The lines from the start of the data through the line containing "closed after their" are to be reproduced exactly, both ends included.

--- SUPPLIED ENTRIES ---

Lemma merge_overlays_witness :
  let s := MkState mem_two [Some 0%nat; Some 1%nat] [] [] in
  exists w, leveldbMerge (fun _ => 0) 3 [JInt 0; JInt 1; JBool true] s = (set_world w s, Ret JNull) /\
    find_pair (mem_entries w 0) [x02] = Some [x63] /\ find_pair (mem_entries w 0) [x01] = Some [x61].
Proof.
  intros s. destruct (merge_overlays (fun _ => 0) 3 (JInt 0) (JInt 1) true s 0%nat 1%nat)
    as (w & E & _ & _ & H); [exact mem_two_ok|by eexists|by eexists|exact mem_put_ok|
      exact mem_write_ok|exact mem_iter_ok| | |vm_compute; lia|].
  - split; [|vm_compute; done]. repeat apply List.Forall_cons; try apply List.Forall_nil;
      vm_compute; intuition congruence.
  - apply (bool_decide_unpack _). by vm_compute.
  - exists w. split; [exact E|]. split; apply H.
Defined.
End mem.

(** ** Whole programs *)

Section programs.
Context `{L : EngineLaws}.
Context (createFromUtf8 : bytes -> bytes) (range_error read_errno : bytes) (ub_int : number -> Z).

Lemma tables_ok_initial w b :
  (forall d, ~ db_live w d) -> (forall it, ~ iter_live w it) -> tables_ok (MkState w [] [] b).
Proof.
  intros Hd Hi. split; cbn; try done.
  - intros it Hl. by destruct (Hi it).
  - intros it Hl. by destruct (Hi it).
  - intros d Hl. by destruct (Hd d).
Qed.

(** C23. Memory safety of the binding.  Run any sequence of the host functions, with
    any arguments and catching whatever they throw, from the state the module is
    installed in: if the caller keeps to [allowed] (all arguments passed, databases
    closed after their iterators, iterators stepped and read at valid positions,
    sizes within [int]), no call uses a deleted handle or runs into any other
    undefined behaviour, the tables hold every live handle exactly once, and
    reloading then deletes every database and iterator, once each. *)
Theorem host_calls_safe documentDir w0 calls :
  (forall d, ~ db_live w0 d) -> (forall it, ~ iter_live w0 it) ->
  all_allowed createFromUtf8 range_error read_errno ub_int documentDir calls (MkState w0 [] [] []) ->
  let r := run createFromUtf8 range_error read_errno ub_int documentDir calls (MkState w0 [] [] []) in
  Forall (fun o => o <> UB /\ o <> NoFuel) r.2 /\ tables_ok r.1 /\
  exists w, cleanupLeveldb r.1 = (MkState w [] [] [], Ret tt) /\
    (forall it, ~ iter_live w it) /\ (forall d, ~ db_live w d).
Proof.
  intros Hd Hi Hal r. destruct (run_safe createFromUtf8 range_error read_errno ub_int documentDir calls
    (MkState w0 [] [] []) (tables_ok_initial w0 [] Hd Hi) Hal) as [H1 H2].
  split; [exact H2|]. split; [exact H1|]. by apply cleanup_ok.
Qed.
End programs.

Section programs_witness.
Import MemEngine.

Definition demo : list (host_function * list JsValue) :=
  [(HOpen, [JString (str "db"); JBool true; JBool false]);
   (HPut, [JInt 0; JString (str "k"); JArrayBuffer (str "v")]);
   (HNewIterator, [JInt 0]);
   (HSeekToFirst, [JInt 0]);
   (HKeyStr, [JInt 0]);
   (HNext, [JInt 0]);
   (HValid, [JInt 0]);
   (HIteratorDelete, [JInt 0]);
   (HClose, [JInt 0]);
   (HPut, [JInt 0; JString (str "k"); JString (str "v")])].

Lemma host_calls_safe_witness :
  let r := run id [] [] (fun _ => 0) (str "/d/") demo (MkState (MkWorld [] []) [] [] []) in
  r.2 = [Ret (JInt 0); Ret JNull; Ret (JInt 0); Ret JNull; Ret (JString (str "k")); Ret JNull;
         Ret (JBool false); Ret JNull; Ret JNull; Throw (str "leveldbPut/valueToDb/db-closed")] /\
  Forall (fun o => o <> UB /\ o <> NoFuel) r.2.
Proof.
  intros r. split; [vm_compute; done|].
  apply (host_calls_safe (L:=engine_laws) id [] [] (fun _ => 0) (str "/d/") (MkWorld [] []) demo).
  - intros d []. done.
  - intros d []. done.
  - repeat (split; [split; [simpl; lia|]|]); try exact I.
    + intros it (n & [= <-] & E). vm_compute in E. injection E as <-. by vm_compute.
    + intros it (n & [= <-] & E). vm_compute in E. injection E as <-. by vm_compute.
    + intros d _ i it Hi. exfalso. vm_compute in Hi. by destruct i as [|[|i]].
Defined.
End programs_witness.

---

RESPONSE FOR THIS EXERCISE —
Lemma merge_overlays_witness :
  let s := MkState mem_two [Some 0%nat; Some 1%nat] [] [] in
  exists w, leveldbMerge (fun _ => 0) 3 [JInt 0; JInt 1; JBool true] s = (set_world w s, Ret JNull) /\
    find_pair (mem_entries w 0) [x02] = Some [x63] /\ find_pair (mem_entries w 0) [x01] = Some [x61].
Proof.
  intros s. destruct (merge_overlays (fun _ => 0) 3 (JInt 0) (JInt 1) true s 0%nat 1%nat)
    as (w & E & _ & _ & H); [exact mem_two_ok|by eexists|by eexists|exact mem_put_ok|
      exact mem_write_ok|exact mem_iter_ok| | |vm_compute; lia|].
  - split; [|vm_compute; done]. repeat apply List.Forall_cons; try apply List.Forall_nil;
      vm_compute; intuition congruence.
  - apply (bool_decide_unpack _). by vm_compute.
  - exists w. split; [exact E|]. split; apply H.
Defined.
End mem.

(** ** Whole programs *)

Section programs.
Context `{L : EngineLaws}.
Context (createFromUtf8 : bytes -> bytes) (range_error read_errno : bytes) (ub_int : number -> Z).

Lemma tables_ok_initial w b :
  (forall d, ~ db_live w d) -> (forall it, ~ iter_live w it) -> tables_ok (MkState w [] [] b).
Proof.
  intros Hd Hi. split; cbn; try done.
  - intros it Hl. by destruct (Hi it).
  - intros it Hl. by destruct (Hi it).
  - intros d Hl. by destruct (Hd d).
Qed.

(** C23. Memory safety of the binding.  Run any sequence of the host functions, with
    any arguments and catching whatever they throw, from the state the module is
    installed in: if the caller keeps to [allowed] (all arguments passed, databases
    closed after their iterators, iterators stepped and read at valid positions,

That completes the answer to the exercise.